---------- Records supplied

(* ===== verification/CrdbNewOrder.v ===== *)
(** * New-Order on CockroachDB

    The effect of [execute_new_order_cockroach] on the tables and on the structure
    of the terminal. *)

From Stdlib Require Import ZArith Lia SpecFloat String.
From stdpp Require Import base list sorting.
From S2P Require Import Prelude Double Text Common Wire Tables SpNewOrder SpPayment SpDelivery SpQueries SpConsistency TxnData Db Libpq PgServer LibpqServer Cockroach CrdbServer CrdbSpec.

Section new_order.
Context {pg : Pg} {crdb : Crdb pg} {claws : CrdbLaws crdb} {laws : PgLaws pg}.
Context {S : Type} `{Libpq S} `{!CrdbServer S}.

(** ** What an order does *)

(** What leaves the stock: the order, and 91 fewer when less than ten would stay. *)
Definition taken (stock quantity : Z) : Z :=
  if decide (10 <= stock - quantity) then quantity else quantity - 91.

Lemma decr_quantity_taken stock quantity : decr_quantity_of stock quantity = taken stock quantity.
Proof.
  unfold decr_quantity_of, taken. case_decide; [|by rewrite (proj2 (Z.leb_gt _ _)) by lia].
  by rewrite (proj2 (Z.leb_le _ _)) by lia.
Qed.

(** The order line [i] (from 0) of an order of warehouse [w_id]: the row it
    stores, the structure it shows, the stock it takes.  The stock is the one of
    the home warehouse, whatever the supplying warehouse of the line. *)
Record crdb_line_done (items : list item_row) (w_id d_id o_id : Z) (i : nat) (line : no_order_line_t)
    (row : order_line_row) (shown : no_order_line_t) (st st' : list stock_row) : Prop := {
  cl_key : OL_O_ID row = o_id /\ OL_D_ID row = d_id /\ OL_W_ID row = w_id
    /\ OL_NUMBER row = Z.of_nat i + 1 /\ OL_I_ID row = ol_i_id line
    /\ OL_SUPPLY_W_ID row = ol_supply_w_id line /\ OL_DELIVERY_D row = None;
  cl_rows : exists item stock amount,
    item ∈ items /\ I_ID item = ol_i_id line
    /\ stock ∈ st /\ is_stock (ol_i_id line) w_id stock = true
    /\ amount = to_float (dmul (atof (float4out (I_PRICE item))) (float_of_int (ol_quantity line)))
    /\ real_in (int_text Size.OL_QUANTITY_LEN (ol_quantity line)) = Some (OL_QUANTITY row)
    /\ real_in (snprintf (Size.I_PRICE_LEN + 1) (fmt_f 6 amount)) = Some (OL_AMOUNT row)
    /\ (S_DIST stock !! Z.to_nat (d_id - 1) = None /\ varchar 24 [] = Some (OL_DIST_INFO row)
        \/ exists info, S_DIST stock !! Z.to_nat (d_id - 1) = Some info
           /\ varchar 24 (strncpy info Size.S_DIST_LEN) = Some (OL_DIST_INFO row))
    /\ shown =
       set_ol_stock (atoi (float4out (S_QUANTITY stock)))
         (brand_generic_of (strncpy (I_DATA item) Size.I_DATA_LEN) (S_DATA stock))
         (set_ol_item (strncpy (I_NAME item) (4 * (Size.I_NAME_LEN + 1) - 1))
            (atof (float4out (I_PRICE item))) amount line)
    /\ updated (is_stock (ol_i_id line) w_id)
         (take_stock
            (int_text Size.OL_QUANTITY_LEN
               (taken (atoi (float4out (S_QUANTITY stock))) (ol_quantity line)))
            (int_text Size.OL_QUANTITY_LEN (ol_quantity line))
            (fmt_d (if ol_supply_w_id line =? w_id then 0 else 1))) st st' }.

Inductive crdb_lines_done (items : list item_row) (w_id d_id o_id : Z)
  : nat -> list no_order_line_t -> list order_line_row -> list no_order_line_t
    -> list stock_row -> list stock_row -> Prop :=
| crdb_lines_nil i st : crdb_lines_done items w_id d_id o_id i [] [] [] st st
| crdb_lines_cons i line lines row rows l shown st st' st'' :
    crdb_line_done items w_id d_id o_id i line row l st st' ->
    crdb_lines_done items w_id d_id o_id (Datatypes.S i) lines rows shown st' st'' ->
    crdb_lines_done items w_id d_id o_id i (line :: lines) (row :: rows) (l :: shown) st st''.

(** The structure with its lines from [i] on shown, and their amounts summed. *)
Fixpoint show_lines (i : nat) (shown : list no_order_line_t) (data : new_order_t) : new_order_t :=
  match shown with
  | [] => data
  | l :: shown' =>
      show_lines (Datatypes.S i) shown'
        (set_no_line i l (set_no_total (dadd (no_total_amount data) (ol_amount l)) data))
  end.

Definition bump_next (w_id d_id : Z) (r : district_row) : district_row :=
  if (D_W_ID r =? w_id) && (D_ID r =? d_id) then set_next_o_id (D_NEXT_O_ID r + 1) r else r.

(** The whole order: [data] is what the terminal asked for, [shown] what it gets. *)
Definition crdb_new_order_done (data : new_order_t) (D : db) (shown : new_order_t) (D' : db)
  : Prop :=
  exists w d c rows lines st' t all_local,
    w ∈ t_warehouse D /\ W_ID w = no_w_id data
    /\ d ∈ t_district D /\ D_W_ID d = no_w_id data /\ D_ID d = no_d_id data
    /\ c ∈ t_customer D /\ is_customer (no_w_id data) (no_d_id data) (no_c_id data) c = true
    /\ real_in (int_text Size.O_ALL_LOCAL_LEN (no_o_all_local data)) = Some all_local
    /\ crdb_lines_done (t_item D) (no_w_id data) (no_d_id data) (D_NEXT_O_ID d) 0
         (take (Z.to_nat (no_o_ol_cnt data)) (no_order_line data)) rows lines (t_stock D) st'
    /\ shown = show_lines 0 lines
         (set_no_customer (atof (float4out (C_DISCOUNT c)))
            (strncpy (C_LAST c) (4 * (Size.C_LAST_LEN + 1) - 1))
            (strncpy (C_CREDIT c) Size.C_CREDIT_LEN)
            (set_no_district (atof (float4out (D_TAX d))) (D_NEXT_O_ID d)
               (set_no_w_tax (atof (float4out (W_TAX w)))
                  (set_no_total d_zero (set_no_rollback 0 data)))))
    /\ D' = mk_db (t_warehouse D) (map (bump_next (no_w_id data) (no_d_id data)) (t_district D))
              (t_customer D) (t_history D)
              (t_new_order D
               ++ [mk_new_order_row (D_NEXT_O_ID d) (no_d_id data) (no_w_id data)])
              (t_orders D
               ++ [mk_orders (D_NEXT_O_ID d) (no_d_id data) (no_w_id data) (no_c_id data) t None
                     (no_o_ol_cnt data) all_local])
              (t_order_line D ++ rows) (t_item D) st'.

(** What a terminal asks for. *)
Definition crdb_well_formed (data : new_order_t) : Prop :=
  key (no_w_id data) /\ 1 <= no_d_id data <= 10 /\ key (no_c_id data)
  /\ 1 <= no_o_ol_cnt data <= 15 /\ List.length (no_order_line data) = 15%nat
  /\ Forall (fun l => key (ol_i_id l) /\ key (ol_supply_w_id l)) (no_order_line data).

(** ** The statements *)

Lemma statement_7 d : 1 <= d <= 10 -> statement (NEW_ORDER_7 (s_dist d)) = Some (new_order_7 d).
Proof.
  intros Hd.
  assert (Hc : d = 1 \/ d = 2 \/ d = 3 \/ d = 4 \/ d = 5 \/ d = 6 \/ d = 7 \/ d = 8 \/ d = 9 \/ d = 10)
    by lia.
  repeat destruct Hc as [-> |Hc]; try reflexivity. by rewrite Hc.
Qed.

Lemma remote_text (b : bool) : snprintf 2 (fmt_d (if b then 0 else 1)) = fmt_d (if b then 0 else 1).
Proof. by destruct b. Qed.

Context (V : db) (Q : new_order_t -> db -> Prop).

--------------------
---------- Records supplied

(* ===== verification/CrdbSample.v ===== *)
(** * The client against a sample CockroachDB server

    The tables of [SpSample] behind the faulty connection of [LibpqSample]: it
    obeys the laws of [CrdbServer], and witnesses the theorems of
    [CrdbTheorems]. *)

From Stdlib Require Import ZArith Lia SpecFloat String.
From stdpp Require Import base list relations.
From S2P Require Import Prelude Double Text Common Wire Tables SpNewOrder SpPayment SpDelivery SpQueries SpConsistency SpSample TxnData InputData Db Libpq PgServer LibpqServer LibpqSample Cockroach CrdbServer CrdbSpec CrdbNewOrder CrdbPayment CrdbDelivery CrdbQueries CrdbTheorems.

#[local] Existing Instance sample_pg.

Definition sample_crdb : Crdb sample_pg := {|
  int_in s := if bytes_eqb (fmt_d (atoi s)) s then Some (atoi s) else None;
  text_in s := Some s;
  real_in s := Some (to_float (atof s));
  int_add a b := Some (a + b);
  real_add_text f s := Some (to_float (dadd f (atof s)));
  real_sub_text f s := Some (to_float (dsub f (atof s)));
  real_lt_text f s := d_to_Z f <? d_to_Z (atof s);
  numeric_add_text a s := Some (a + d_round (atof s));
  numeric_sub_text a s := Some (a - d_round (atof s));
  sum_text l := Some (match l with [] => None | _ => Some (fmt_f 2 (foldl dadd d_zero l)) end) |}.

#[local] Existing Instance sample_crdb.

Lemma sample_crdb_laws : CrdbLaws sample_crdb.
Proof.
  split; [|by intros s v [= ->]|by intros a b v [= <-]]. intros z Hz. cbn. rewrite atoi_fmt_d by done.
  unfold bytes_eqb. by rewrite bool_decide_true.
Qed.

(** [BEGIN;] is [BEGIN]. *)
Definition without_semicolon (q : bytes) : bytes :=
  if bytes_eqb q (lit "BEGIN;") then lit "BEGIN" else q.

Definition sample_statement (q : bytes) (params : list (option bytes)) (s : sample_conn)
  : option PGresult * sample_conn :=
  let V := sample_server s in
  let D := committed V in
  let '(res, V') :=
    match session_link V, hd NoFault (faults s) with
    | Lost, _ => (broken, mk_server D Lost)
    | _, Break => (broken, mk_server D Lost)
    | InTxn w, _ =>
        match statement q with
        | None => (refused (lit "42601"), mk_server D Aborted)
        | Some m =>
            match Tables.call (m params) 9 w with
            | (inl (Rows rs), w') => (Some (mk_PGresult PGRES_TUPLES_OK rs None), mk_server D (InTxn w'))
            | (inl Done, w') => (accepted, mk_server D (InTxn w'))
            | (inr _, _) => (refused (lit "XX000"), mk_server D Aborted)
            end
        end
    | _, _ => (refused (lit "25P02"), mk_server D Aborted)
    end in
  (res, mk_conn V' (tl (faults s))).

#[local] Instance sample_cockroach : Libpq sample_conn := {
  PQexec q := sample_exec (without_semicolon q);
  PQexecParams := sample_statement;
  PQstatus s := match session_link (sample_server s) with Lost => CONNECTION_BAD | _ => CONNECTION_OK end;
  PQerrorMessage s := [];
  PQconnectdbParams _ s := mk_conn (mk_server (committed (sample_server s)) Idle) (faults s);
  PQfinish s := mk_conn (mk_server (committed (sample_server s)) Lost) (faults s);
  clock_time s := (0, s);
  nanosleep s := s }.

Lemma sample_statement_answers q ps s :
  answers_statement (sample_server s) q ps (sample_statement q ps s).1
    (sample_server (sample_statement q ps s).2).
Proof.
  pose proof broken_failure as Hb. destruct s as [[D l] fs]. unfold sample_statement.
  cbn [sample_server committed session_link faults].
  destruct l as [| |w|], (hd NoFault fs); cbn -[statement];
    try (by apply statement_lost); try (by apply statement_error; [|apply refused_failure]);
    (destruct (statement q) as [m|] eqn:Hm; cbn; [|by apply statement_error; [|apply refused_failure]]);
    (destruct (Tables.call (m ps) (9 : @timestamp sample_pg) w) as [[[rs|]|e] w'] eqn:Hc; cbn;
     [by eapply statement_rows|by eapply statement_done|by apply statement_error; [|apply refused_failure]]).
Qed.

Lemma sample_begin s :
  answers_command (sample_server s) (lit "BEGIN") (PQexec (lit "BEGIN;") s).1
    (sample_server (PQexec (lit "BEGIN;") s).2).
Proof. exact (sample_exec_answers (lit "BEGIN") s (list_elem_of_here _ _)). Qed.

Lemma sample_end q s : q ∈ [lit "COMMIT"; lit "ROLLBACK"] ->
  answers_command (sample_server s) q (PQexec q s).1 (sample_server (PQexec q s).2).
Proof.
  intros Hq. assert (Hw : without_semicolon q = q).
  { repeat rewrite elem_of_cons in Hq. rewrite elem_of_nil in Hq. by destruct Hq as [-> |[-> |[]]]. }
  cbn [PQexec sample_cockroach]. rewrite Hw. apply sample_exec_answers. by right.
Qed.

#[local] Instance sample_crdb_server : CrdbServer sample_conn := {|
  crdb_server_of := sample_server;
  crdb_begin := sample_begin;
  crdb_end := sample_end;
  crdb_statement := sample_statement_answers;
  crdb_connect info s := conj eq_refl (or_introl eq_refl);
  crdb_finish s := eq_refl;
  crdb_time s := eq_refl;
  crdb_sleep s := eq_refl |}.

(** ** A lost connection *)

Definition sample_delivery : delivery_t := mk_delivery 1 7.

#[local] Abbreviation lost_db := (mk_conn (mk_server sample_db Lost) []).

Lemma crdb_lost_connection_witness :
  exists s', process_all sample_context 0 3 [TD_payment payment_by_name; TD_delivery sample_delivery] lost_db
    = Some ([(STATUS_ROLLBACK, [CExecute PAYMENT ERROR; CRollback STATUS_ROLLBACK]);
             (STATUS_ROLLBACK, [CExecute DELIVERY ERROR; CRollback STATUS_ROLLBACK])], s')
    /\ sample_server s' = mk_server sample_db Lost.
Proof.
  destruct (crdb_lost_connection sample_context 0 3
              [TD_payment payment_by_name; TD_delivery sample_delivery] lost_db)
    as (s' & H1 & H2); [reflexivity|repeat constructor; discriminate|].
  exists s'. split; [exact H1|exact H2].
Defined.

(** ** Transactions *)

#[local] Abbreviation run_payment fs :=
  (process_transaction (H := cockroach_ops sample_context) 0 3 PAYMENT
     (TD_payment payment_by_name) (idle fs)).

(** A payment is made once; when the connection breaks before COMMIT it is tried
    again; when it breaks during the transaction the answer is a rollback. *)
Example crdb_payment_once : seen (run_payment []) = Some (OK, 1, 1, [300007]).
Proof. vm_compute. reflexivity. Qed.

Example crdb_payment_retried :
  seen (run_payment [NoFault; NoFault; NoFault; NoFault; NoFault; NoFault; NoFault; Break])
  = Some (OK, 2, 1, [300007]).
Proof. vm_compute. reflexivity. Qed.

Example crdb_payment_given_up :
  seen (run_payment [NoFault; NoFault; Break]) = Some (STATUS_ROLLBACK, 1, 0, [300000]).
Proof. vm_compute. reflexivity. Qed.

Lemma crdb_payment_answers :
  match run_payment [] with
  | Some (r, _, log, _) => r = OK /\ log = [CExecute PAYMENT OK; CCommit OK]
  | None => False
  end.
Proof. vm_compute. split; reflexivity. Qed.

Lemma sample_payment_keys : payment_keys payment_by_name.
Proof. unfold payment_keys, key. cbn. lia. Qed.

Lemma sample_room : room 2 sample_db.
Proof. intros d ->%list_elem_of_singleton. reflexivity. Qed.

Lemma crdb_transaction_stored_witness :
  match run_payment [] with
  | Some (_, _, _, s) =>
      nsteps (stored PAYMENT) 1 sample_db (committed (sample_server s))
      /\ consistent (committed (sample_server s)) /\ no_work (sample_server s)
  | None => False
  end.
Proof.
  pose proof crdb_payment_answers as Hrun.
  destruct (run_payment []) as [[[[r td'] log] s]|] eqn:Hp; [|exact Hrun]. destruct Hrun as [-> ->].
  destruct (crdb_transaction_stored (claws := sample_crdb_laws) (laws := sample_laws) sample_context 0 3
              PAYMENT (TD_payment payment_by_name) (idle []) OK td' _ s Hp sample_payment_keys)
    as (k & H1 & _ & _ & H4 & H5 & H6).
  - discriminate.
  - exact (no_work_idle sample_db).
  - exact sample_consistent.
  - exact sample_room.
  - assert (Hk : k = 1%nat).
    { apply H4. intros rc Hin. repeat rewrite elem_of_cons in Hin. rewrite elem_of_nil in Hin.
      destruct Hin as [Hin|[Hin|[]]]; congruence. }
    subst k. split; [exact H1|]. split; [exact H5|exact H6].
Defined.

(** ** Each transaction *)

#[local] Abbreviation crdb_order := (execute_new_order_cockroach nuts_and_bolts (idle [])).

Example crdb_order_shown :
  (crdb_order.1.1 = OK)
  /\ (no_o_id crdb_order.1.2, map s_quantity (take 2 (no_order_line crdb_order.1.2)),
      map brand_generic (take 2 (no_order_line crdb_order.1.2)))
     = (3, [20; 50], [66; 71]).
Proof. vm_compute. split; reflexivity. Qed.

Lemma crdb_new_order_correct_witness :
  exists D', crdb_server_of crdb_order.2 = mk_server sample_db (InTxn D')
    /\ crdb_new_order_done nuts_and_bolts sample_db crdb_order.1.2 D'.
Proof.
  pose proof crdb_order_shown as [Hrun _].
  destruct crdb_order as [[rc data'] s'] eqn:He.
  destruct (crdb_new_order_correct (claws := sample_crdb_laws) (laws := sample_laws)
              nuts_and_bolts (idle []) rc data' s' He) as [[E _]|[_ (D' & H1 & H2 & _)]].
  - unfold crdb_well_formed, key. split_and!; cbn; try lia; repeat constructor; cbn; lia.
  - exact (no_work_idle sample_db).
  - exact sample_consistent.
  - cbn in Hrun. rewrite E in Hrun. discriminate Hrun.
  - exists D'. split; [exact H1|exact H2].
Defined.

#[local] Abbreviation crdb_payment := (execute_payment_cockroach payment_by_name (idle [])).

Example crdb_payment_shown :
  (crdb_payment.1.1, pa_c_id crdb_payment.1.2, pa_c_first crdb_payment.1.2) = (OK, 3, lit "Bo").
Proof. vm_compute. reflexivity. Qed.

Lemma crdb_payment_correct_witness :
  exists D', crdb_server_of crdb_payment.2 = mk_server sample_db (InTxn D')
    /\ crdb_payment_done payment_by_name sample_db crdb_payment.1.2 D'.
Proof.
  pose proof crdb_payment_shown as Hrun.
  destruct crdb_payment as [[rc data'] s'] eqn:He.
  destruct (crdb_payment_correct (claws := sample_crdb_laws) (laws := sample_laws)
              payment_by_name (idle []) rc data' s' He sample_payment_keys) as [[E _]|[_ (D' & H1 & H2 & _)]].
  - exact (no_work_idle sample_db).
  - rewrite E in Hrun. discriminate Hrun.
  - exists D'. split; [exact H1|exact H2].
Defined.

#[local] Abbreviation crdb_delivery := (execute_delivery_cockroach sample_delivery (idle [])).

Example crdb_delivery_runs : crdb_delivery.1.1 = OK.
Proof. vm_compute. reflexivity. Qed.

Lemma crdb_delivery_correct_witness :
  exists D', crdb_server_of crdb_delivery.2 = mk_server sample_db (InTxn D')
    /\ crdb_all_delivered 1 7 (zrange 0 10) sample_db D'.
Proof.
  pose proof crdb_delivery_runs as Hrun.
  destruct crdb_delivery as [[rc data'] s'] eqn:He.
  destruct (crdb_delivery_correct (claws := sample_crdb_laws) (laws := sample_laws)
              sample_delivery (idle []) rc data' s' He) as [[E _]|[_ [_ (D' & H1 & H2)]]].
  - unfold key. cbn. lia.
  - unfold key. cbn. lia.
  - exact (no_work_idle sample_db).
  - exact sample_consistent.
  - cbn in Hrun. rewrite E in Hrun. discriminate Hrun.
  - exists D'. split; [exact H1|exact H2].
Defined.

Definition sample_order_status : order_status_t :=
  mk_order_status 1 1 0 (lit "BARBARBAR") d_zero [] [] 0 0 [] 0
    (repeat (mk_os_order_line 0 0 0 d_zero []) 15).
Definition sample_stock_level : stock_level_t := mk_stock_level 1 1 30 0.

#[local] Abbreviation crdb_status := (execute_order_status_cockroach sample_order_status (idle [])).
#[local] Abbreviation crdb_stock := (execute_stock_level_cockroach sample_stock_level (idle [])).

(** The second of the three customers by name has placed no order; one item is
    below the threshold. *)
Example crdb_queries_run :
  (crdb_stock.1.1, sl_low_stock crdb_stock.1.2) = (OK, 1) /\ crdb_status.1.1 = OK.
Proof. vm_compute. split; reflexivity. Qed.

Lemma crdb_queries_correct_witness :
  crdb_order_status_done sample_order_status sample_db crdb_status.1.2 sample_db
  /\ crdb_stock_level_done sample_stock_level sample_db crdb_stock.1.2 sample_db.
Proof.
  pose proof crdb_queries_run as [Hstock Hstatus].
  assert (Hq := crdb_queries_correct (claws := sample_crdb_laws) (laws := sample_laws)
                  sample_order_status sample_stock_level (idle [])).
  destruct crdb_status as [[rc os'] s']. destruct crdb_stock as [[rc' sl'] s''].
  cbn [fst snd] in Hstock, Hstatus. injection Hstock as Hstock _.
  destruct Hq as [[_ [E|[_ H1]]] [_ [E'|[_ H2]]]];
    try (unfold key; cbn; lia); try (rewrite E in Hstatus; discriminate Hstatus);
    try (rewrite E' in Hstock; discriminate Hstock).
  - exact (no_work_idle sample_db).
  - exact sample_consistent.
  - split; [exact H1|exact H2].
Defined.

--------------------
---------- Records supplied

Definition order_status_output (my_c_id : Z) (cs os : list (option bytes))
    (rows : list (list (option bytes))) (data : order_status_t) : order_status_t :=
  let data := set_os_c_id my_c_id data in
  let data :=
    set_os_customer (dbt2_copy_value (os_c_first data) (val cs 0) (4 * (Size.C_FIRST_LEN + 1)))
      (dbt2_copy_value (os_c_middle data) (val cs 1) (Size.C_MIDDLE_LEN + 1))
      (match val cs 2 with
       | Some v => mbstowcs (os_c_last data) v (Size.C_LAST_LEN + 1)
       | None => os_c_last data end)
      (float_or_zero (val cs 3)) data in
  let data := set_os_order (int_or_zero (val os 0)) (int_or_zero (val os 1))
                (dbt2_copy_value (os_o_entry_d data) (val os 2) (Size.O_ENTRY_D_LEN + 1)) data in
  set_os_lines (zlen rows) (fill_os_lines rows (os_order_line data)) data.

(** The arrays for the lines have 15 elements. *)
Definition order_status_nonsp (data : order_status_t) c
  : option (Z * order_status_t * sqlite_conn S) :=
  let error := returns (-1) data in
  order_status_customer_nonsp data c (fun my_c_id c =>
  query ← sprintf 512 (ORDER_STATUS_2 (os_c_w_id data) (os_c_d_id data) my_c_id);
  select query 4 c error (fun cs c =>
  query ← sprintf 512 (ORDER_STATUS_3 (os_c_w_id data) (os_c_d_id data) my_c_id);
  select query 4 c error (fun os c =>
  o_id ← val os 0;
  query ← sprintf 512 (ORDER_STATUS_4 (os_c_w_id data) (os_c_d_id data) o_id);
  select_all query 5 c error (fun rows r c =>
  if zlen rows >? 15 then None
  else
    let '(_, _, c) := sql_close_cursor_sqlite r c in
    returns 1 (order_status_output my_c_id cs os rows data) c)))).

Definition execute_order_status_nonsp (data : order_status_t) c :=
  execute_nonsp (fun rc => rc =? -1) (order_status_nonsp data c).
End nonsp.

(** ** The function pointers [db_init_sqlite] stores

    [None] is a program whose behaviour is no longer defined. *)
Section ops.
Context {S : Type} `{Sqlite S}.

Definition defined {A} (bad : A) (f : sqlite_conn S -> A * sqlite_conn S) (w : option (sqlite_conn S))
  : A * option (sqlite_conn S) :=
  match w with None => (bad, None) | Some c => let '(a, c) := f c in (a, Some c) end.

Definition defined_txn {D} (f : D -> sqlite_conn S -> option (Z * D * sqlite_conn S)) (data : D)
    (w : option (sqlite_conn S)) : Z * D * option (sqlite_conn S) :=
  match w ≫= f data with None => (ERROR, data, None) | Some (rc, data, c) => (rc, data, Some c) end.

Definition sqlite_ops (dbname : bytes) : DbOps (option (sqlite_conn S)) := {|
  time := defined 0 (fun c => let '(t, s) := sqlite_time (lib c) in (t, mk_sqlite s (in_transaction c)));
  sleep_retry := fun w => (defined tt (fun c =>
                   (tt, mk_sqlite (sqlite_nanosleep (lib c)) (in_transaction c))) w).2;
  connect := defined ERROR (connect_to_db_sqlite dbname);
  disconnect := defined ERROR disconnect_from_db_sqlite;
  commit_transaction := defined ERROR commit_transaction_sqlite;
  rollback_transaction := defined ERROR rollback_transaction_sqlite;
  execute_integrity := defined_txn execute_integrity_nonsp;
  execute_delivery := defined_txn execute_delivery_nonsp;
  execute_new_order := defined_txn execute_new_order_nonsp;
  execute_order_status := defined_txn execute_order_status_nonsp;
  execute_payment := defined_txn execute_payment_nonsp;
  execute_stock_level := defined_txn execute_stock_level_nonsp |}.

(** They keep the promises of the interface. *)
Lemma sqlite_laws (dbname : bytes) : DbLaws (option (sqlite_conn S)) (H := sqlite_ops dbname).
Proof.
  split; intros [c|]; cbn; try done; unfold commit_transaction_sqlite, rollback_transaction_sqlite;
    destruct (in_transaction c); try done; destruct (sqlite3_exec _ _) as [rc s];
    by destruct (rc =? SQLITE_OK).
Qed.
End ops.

--------------------

## What to do
Starting with the line with "as (k & H1 & _ & _ & H4 & H5 & H6)." above and going on through the line with "(** ** Each transaction *)", transcribe every line exactly, both ends included, and add nothing.

## Solution below
    as (k & H1 & _ & _ & H4 & H5 & H6).
  - discriminate.
  - exact (no_work_idle sample_db).
  - exact sample_consistent.
  - exact sample_room.
  - assert (Hk : k = 1%nat).
    { apply H4. intros rc Hin. repeat rewrite elem_of_cons in Hin. rewrite elem_of_nil in Hin.
      destruct Hin as [Hin|[Hin|[]]]; congruence. }
    subst k. split; [exact H1|]. split; [exact H5|exact H6].
Defined.

(** ** Each transaction *)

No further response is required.